**Task description**
From the entries below, transcribe exactly the lines between the line holding "(* ===== verification/Substitutions.v" and the line holding "Definition cached (n", inclusive; skip all other lines.

**Entries supplied**
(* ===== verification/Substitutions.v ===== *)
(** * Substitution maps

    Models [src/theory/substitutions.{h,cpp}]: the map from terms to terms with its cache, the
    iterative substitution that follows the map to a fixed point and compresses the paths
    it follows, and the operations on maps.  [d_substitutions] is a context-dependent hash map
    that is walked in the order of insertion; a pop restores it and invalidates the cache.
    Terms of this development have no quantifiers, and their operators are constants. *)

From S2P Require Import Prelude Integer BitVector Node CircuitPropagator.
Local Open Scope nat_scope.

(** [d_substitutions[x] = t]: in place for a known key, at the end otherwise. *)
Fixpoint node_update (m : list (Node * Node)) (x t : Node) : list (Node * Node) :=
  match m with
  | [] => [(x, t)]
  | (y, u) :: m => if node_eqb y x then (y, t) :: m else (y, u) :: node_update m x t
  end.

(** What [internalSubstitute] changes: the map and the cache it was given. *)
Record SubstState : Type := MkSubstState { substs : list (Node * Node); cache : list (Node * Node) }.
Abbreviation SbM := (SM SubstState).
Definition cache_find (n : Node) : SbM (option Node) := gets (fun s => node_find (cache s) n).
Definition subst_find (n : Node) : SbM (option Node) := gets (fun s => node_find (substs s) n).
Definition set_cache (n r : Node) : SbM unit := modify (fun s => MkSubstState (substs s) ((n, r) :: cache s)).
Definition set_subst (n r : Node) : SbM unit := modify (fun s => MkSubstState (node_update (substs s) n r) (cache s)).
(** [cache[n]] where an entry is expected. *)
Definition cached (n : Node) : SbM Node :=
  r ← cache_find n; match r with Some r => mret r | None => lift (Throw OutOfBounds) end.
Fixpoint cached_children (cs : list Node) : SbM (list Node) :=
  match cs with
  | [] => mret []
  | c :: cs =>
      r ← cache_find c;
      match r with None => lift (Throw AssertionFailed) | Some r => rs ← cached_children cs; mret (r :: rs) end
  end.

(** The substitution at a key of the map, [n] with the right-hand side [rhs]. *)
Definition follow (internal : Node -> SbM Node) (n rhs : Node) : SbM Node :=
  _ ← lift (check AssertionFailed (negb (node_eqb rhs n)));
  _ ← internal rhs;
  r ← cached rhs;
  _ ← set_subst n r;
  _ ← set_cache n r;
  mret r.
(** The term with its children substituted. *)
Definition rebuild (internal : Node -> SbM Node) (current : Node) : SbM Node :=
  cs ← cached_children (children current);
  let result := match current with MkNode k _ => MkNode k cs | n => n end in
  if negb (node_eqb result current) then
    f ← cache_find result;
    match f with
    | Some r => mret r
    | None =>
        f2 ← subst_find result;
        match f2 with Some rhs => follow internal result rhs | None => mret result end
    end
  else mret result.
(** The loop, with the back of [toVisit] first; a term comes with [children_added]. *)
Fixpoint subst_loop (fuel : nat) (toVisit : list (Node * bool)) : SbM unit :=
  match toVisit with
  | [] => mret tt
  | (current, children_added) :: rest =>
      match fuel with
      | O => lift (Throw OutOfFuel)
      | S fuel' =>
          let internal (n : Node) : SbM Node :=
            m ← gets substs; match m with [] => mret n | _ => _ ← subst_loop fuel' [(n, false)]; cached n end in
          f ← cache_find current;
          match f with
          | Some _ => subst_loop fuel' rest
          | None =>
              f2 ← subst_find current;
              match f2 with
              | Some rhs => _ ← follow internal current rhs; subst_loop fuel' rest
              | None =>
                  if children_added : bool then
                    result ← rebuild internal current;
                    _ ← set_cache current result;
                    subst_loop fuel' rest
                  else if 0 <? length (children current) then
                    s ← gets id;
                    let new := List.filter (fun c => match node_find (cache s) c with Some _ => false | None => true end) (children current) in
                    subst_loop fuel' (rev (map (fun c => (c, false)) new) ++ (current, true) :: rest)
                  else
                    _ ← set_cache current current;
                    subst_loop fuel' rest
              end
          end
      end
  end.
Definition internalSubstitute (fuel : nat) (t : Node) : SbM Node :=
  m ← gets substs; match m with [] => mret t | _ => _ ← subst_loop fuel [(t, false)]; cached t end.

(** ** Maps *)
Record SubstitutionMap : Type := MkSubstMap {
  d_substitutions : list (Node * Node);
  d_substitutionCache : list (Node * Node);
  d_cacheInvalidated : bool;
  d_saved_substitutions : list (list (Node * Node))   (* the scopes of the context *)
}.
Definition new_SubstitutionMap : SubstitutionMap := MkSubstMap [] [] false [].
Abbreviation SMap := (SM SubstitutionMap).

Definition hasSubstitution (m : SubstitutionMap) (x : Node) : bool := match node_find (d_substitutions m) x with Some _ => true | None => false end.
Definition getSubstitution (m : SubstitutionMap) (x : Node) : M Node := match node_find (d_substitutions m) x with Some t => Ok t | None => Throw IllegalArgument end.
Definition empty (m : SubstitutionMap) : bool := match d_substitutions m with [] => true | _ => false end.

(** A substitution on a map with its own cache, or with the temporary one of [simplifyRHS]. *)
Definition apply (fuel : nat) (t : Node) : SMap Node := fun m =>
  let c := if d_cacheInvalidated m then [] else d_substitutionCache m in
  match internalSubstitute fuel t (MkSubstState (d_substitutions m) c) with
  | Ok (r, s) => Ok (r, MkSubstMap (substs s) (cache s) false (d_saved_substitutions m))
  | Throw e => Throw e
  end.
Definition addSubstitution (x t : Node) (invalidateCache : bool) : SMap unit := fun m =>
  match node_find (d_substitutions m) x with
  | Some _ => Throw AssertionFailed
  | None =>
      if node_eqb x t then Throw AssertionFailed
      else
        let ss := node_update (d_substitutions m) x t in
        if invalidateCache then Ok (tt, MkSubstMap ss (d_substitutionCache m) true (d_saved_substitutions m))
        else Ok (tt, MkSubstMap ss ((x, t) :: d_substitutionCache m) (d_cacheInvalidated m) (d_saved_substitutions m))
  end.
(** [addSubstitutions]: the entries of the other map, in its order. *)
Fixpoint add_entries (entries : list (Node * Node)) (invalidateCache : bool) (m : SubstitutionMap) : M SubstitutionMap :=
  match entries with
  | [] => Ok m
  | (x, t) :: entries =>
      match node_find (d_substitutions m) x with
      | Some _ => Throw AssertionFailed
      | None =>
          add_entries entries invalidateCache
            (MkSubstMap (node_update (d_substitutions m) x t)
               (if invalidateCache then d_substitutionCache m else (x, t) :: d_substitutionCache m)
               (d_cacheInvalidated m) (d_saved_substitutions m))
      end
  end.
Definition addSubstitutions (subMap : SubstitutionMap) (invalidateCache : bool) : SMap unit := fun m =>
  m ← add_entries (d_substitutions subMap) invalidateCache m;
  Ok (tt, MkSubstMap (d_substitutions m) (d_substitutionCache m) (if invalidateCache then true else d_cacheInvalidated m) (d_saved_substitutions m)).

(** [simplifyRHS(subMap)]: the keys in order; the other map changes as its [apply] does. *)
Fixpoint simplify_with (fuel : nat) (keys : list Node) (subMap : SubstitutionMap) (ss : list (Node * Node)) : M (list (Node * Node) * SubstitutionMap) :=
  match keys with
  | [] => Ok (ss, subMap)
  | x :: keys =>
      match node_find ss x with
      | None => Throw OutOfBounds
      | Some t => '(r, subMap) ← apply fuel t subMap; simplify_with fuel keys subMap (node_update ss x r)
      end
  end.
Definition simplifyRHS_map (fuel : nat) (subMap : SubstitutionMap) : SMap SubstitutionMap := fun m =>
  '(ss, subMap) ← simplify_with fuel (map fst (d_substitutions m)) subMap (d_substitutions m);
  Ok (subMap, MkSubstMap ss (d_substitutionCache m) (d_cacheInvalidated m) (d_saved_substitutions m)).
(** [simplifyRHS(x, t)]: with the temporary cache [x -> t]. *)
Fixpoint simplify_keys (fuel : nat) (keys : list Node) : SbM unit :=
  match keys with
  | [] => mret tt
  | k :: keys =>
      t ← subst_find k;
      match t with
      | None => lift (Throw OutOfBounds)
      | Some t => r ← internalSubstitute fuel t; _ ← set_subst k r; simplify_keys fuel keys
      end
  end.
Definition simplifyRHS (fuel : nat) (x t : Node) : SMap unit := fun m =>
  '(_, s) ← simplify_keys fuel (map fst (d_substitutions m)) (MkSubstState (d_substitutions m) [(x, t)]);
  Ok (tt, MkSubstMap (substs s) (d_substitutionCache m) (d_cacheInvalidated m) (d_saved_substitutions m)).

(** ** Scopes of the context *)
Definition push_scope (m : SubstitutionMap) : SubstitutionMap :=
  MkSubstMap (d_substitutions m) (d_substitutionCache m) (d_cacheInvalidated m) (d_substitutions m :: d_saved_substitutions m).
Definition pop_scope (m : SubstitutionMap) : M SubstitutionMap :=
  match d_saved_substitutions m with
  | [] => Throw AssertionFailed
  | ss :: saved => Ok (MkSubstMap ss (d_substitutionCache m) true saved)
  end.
==
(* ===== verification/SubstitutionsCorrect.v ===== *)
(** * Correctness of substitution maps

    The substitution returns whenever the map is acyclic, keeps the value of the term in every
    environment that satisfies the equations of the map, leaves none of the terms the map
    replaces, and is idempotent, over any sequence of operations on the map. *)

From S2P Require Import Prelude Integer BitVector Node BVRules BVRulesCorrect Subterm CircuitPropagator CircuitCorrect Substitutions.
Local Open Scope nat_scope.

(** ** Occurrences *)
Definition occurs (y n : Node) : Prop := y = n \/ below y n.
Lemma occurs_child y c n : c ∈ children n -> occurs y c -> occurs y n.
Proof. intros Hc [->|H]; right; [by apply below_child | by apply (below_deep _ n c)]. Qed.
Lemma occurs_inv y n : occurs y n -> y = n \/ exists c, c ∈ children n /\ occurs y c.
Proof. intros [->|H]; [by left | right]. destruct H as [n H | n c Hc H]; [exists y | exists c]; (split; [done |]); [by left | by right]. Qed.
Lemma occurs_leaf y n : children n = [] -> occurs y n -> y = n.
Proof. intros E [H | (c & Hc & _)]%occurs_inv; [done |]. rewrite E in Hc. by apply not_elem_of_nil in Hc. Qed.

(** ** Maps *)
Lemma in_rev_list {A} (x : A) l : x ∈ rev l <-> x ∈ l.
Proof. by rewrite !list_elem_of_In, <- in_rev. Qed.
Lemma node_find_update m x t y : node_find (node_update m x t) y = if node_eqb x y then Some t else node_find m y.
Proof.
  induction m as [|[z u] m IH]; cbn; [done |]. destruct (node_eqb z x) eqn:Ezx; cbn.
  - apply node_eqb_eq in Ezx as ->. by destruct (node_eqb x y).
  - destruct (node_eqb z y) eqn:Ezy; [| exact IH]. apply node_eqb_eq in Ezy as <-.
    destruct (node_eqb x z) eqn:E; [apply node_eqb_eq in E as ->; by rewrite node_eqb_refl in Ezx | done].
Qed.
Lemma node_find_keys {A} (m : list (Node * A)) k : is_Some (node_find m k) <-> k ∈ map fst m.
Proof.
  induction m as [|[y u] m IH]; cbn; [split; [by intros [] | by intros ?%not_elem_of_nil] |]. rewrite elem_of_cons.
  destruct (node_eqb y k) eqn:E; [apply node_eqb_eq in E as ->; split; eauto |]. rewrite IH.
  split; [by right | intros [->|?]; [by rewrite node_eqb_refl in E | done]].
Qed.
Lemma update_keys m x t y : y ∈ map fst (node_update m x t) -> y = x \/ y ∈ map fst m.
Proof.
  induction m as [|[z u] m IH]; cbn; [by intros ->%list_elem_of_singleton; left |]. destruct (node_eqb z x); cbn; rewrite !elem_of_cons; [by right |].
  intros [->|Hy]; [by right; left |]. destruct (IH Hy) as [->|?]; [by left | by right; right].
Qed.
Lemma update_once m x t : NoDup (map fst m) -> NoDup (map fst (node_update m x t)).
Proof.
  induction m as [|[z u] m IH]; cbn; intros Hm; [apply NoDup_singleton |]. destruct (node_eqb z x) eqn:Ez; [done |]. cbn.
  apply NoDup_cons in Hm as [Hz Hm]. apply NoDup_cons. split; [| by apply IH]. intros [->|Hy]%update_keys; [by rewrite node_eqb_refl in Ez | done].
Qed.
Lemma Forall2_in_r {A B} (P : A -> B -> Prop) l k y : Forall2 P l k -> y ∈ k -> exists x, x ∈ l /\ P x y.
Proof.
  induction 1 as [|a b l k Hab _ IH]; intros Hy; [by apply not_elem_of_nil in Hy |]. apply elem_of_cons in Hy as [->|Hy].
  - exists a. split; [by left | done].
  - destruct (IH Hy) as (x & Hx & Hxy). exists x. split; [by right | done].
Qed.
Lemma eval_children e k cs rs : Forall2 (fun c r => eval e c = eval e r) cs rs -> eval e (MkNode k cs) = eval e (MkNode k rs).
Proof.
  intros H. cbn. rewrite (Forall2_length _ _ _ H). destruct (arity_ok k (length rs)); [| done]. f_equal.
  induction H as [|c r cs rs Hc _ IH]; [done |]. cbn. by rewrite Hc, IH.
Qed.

**Written reply**
(* ===== verification/Substitutions.v ===== *)
(** * Substitution maps

    Models [src/theory/substitutions.{h,cpp}]: the map from terms to terms with its cache, the
    iterative substitution that follows the map to a fixed point and compresses the paths
    it follows, and the operations on maps.  [d_substitutions] is a context-dependent hash map
    that is walked in the order of insertion; a pop restores it and invalidates the cache.
    Terms of this development have no quantifiers, and their operators are constants. *)

From S2P Require Import Prelude Integer BitVector Node CircuitPropagator.
Local Open Scope nat_scope.

(** [d_substitutions[x] = t]: in place for a known key, at the end otherwise. *)
Fixpoint node_update (m : list (Node * Node)) (x t : Node) : list (Node * Node) :=
  match m with
  | [] => [(x, t)]
  | (y, u) :: m => if node_eqb y x then (y, t) :: m else (y, u) :: node_update m x t
  end.

(** What [internalSubstitute] changes: the map and the cache it was given. *)
Record SubstState : Type := MkSubstState { substs : list (Node * Node); cache : list (Node * Node) }.
Abbreviation SbM := (SM SubstState).
Definition cache_find (n : Node) : SbM (option Node) := gets (fun s => node_find (cache s) n).
Definition subst_find (n : Node) : SbM (option Node) := gets (fun s => node_find (substs s) n).
Definition set_cache (n r : Node) : SbM unit := modify (fun s => MkSubstState (substs s) ((n, r) :: cache s)).
Definition set_subst (n r : Node) : SbM unit := modify (fun s => MkSubstState (node_update (substs s) n r) (cache s)).
(** [cache[n]] where an entry is expected. *)
Definition cached (n : Node) : SbM Node :=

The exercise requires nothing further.